Identify all lines in the listing that include the word "destruct", and copy them out.

+ + + + + + +

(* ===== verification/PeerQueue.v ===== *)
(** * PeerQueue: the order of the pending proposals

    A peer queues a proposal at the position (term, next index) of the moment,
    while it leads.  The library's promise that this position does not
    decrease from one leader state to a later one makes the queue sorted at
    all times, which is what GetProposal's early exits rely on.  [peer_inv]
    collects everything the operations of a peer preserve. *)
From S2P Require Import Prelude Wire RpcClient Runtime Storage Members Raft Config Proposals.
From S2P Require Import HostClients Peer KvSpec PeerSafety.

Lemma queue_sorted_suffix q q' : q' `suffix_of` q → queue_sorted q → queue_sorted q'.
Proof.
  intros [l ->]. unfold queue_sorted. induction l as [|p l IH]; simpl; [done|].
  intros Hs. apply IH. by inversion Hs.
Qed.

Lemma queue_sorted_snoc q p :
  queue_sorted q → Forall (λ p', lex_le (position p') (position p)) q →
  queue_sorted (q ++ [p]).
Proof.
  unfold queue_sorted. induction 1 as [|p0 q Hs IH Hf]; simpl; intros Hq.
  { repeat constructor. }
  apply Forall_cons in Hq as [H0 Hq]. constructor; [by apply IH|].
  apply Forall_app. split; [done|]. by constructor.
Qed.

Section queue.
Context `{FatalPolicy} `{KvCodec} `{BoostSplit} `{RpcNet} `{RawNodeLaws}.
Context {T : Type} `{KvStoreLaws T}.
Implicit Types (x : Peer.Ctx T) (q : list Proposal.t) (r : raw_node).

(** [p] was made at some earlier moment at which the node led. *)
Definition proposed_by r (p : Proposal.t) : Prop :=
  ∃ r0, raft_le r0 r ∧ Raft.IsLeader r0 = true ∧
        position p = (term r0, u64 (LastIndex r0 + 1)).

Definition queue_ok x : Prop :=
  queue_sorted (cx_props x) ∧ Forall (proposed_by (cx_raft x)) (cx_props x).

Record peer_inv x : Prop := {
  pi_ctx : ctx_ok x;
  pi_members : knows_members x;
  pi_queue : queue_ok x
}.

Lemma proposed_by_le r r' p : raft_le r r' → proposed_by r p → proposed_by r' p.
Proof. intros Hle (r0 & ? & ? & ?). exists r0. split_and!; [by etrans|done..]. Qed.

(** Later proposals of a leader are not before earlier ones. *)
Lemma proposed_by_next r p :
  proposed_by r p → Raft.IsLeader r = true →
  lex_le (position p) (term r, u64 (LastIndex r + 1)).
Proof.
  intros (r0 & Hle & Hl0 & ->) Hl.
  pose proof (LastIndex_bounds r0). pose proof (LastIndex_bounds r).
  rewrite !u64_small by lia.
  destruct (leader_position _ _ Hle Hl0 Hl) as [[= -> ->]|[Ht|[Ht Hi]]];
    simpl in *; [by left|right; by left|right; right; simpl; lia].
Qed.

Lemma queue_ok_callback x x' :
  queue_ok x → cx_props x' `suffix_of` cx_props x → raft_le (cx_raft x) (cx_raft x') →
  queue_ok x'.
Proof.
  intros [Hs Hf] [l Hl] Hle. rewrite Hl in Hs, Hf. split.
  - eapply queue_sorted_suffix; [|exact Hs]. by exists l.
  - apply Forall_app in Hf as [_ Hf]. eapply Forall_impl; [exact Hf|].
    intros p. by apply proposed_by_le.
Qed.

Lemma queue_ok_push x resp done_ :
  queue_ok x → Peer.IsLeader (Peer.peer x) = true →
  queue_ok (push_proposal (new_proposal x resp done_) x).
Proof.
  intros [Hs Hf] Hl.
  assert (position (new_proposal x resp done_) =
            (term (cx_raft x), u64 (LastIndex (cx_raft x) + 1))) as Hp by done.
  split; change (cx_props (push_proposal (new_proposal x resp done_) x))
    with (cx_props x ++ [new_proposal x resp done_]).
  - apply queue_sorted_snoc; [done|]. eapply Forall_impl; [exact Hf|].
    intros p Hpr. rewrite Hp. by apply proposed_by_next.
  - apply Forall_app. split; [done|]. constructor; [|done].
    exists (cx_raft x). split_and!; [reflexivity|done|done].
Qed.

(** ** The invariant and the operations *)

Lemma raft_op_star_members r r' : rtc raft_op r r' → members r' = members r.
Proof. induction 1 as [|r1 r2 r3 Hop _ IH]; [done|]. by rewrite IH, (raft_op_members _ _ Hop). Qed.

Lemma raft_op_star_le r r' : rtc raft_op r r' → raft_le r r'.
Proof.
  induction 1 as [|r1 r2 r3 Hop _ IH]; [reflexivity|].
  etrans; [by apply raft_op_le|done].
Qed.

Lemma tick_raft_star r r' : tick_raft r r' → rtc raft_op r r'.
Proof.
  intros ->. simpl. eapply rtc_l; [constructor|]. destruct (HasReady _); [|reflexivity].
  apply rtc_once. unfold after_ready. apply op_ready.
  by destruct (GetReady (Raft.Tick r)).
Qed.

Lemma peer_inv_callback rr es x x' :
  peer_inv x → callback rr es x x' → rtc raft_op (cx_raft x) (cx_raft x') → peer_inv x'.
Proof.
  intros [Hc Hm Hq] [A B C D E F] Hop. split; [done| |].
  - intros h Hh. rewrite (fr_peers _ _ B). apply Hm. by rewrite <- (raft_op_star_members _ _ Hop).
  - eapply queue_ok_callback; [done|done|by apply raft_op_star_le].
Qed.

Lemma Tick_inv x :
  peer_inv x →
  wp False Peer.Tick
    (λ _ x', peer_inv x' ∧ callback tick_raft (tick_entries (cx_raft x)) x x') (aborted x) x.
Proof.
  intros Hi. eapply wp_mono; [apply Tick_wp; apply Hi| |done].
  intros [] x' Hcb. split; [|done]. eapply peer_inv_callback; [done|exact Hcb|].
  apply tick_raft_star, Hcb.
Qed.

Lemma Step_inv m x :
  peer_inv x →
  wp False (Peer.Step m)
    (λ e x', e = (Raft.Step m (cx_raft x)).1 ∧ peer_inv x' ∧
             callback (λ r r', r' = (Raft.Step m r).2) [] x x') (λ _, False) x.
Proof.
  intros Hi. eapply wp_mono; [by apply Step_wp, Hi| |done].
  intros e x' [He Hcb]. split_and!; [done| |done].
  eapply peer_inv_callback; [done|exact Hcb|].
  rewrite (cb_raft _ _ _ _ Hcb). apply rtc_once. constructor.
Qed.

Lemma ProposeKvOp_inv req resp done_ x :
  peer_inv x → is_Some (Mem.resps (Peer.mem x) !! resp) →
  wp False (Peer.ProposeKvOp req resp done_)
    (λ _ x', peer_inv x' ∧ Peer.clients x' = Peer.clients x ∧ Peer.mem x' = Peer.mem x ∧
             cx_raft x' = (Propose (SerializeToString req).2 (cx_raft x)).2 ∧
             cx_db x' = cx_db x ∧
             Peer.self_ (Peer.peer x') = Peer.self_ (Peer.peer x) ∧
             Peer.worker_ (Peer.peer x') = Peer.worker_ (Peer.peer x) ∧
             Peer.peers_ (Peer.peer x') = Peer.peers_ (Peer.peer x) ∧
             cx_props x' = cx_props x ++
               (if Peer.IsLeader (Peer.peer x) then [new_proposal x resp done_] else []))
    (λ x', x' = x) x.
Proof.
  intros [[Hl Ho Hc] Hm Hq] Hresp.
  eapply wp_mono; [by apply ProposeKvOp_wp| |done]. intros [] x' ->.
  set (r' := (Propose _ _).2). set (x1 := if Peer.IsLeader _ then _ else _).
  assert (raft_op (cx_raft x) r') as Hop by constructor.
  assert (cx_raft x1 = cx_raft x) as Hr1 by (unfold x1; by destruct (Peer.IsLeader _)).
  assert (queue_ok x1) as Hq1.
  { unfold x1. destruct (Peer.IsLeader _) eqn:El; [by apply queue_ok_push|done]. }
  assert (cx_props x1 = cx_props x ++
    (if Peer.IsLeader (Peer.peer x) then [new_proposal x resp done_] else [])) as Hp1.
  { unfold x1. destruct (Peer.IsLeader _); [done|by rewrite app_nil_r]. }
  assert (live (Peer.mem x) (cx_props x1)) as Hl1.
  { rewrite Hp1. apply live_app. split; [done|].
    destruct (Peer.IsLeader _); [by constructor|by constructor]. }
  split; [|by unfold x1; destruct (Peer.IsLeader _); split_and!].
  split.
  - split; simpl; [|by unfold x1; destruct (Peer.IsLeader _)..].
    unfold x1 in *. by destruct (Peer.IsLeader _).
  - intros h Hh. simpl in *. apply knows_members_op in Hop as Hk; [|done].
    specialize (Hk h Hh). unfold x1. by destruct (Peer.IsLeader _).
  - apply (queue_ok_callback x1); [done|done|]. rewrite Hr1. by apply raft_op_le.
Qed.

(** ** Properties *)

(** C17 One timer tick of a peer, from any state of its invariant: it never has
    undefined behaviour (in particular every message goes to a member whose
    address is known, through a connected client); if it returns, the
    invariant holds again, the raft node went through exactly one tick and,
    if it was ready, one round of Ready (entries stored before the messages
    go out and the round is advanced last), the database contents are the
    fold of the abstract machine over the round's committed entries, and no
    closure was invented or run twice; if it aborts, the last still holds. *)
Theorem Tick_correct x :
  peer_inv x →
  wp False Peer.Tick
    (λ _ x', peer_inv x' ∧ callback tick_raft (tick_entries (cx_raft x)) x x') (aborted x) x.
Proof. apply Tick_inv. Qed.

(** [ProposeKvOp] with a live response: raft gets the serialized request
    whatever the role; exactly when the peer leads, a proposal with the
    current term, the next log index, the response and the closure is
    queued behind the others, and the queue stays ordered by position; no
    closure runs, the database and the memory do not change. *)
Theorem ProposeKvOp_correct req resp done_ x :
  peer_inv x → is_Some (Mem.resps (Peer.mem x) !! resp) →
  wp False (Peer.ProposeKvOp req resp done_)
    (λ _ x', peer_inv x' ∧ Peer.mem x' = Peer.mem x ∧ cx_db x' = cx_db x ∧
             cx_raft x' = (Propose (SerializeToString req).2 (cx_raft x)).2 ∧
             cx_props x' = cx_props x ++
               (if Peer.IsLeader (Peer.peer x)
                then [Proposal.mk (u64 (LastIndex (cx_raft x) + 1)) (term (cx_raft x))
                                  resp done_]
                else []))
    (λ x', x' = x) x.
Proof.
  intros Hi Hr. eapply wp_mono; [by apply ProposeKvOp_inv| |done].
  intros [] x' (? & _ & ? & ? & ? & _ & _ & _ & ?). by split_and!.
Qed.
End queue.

+ + + + + + +

== Problem solution ==
  destruct (leader_position _ _ Hle Hl0 Hl) as [[= -> ->]|[Ht|[Ht Hi]]];
  intros ->. simpl. eapply rtc_l; [constructor|]. destruct (HasReady _); [|reflexivity].
  by destruct (GetReady (Raft.Tick r)).
  assert (cx_raft x1 = cx_raft x) as Hr1 by (unfold x1; by destruct (Peer.IsLeader _)).
  { unfold x1. destruct (Peer.IsLeader _) eqn:El; [by apply queue_ok_push|done]. }
  { unfold x1. destruct (Peer.IsLeader _); [done|by rewrite app_nil_r]. }
    destruct (Peer.IsLeader _); [by constructor|by constructor]. }
  split; [|by unfold x1; destruct (Peer.IsLeader _); split_and!].
  - split; simpl; [|by unfold x1; destruct (Peer.IsLeader _)..].
    unfold x1 in *. by destruct (Peer.IsLeader _).
    specialize (Hk h Hh). unfold x1. by destruct (Peer.IsLeader _).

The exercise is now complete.